§ Aim of the task
Lines from the one with "Some newMode =>" through the end of the listing below are to be retyped exactly.

□ □ □

(** [expectedHeader.every((col, i) => col === row[i])]: a missing [row[i]]
    is [undefined] and differs from every column name. *)
Fixpoint everyColumnMatches (expected row : list string) : bool :=
  match expected, row with
  | [], _ => true
  | col :: expected', cell :: row' =>
      String.eqb col cell && everyColumnMatches expected' row'
  | _ :: _, [] => false
  end.

(** The seven constants a data row is destructured into. *)
Record fields : Type := Fields {
  sampleId : string;
  description : string;
  i7IndexId : string;
  index : string;
  i5IndexId : string;
  index2 : string;
  sampleProject : string
}.

(** [const [sampleId, ..., sampleProject] = row].  A row of fewer than seven
    cells leaves [sampleProject] undefined, and
    [removeSpecialChars(sampleProject)] then raises a [TypeError] before
    anything is recorded: such a row has no [fields]. *)
Definition destructure (row : list string) : option fields :=
  match row with
  | c0 :: c1 :: c2 :: c3 :: c4 :: c5 :: c6 :: _ =>
      Some (Fields c0 c1 c2 c3 c4 c5 c6)
  | _ => None
  end.

Definition cleanSampleId (f : fields) : string :=
  removeSpecialChars (sampleId f) "-" true.

(** [description ? removeSpecialChars(description) : cleanSampleId] *)
Definition cleanDescription (f : fields) : string :=
  if isEmpty (description f) then cleanSampleId f
  else removeSpecialChars (description f) "-" true.

Definition cleanSampleProject (f : fields) : string :=
  removeSpecialChars (sampleProject f) "-" true.

(** [`${index}+${index2}`] *)
Definition pairIndex (f : fields) : string :=
  index f +:+ "+" +:+ index2 f.

Definition cleanI7IndexId (f : fields) : string :=
  replaceFirst "A-" EmptyString (i7IndexId f).

Definition cleanI5IndexId (f : fields) : string :=
  replaceFirst "A-" EmptyString (i5IndexId f).

(** The line pushed for a row: [[...].join(',')].  The adapter kit is the
    default one, [nextera_xt_v2], which is what the only caller passes. *)
Definition sample (f : fields) : string :=
  join ","
    [ cleanSampleId f;
      cleanDescription f;
      cleanI7IndexId f;
      default (index f) (nextera_xt_v2 (cleanI7IndexId f));
      cleanI5IndexId f;
      reverseComplement (default (index2 f) (nextera_xt_v2 (cleanI5IndexId f)));
      cleanSampleProject f ].

(** The variables of the loop. [duplicatedIndexes] is a plain object used as
    a map; every key holds a [+], so no key is a property of
    [Object.prototype] and [in] tests own keys. *)
Record loopState : Type := LoopState {
  foundHeader : bool;
  samplesAcc : list string;
  dupAcc : gmap string string
}.
Definition getSwapTargetInfo (h : Host)
  : option ConnectionInfo * option ConnectionMode :=
  match getClient h with
  | None => (None, None)
  | Some client =>
      let '(currentInfo, newMode) :=
        match leaderSession client with
        | Some _ => (getCurrentConnectionInfo h, Some FOLLOWER)
        | None =>
            match followerSession client with
            | Some _ => (getCurrentConnectionInfo h, Some LEADER)
            | None => (None, None)
            end
        end in
      match currentInfo, newMode with
      | Some currentInfo, Some newMode =>
          let targetInfo :=
            {| hostname := hostname currentInfo; port := port currentInfo;
               key := key currentInfo; mode := newMode;
               insecure := insecure currentInfo |} in
          (Some targetInfo, Some newMode)
      | _, _ => (None, None)
      end
  end.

□ □ □

§ Exercise solution
      | Some currentInfo, Some newMode =>
          let targetInfo :=
            {| hostname := hostname currentInfo; port := port currentInfo;
               key := key currentInfo; mode := newMode;
               insecure := insecure currentInfo |} in
          (Some targetInfo, Some newMode)
      | _, _ => (None, None)
      end
  end.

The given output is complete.